Around 1000 CE Ani was capital of the Armenian empire and had inhabitants and wealth rivaling Byzantium. It stayed an important stop on the silk road when it was taken over by the Byzantines and then the Persians, Georgians and Kurds. In 1239 the Mongols turned up and, being a nomadic people who didn’t see much point in cities, cleared everyone out.
What’s left today is a collection of extraordinary ruins. Sure, Ani isn’t as old as Persepolis, or as completely preserved as Machu Picchu, but it is easily as mesmerising. Its set on a glorious expanse of steppe, and the winds that whip down from the mountains give the kind of ghostly feel you really want when you visit a deserted town.
When we visited, as the seven of us that arrived in the mini van were the only visitors to the site. As we spread out across tracks that take three hours to circumnavigate, it really felt like we had the place to ourselves. Maybe because the structures and layout were slightly more modern, it was easier to believe that the ruins did indeed used to be a thriving trading point, and to marvel at a great city lost.
At its height, Ani was called the city of a hundred and one churches. There certainly aren’t that many now, but the churches, and the mosques that superseded them, are the main structures that have survived a millennia or so of earthquakes and degradation. Its a testament to the faith of the people who lived there, and the care they put into constructing their religious buildings.
There’s a stream that cuts a steep gully on one side of the sight and also marks the border between Turkey and Armenia. The border is about where the iron curtain might have gathered if you’d drawn it down towards the Mediterranean sea. Through the latter half of the twentieth century the border between Turkey, a NATO member, and Armenia, a Soviet State, were on the edge of a highly miliatrised frontier.
Ani: not the only Armenian thing destroyed in Turkey
The Cold War is over, but the border remains closed and heavily guarded, because of events that predate it.
Armenians, and the overwhelming majority of historians, say that during the first world war the Ottoman Empire killed around 1.5 million Armenians as part of a programme to, one way or another, remove this economically powerful, ethnically different, and Christian minority group. This was genocide and, some claim, inspirational to Hitler in his planning of the holocaust.
Turkey maintains that, while there was an attempt to forcibly deport Armenians, deaths that occurred were not deliberate, much smaller in number, and part of a broader picture of WWI tragedy that also included the slaughter of Turks and Kurds at the hands of the Russians. Turkey vehemently denies that what occurred was genocide: claiming as much can even land you in jail.

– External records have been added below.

(** C18: every datagram is accounted for once. Over any run of datagrams that do
    not go through reassembly, each settles exactly one counter: it is dropped
    (undecodable, refused by the filter, or a fragment nobody reassembles),
    invalid, suppressed as a duplicate, or it reached the unicast sink, as
    forwarded or as an error; blocks and subtree data included. *)
Theorem datagram_accounting l w w' r :
  Forall (fun d => direct w d.2) l -> proto (egr (core w)) <> MCProto ->
  w_rec (core w) = Some r ->
  worker_run ((fun d => WData d.1 d.2) <$> l) w = Some w' ->
  exists r', w_rec (core w') = Some r' /\ settled r' = settled r + Z.of_nat (length l).
Proof.
  intros Hall Hp Hr Hrun.
  assert (counts (Z.of_nat (length l)) (core w) (core w') /\ reassemBuf w' = reassemBuf w)
    as [(H1 & H2 & _) _].
  { revert w' Hall Hrun. induction l as [|d l IH] using rev_ind.
    - intros w' _ [= <-]. split; [apply counts_refl|done].
    - intros w' [Hl [Hd _]%Forall_cons]%Forall_app. rewrite fmap_app. unfold worker_run.
      rewrite foldl_app. simpl. intros (w1 & Hw1 & Ho)%bind_Some.
      destruct (IH w1 Hl Hw1) as [Hc Hb].
      assert (direct w1 d.2) as Hd1 by (unfold direct in *; by rewrite Hb).
      assert (proto (egr (core w1)) <> MCProto) as Hp1 by (by destruct Hc as (_ & _ & ->)).
      destruct (frame_counts d.1 d.2 w1 w' Hd1 Hp1 Ho) as [Hc' Hb'].
      split; [|congruence]. eapply counts_trans; [exact Hc|exact Hc'|]. rewrite length_app. simpl. lia. }
  rewrite Hr in *. destruct (w_rec (core w')) as [r'|]; [|done]. exists r'. split; [done|].
  simpl in H1. lia.
Qed.
End Count.

(** ** Duplicates *)

Section Duplicates.
Context `{FL : FrameLib}.

Definition frame_key (f : Frame) : Key :=
  mkKey (GroupIndex (TxID f)) (SubtreeID f) (SeqNum f).

Definition stamped_v2 (f : Frame) : Prop := is_v2 f && negb (SeqNum f =? 0) = true.

Lemma track_frame g sid hk seq c c' :
  track g sid hk seq c = Some c' ->
  egr c' = egr c /\ mcastEgr c' = mcastEgr c /\ dedupSet c' = dedupSet c /\
  verifyPayloadHash c' = verifyPayloadHash c /\ filt c' = filt c.
Proof.
  unfold track. destruct (tracker c) as [t|]; [|by intros [= <-]].
  by intros (t' & _ & [= <-])%bind_Some.
Qed.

There have been periodic efforts to normalise diplomatic relations between Armenia and Turkey, and they seem to have increased in frequency since Turkey got serious about joining the EU. But the whole “You killed 1.5 million of my people and I can prove it”/”Did not!” continues.
If Turkey ever manages to confront this ugly chapter in its past, I’ve got an idea of a sweetener to show some good faith to Armenia. Let the border wiggle a little so Armenia gets Ani back. And then build a border crossing alongside. Return Ani to its former glory as a way-point for great journeys, and let people cross between Turkey and Armenia again.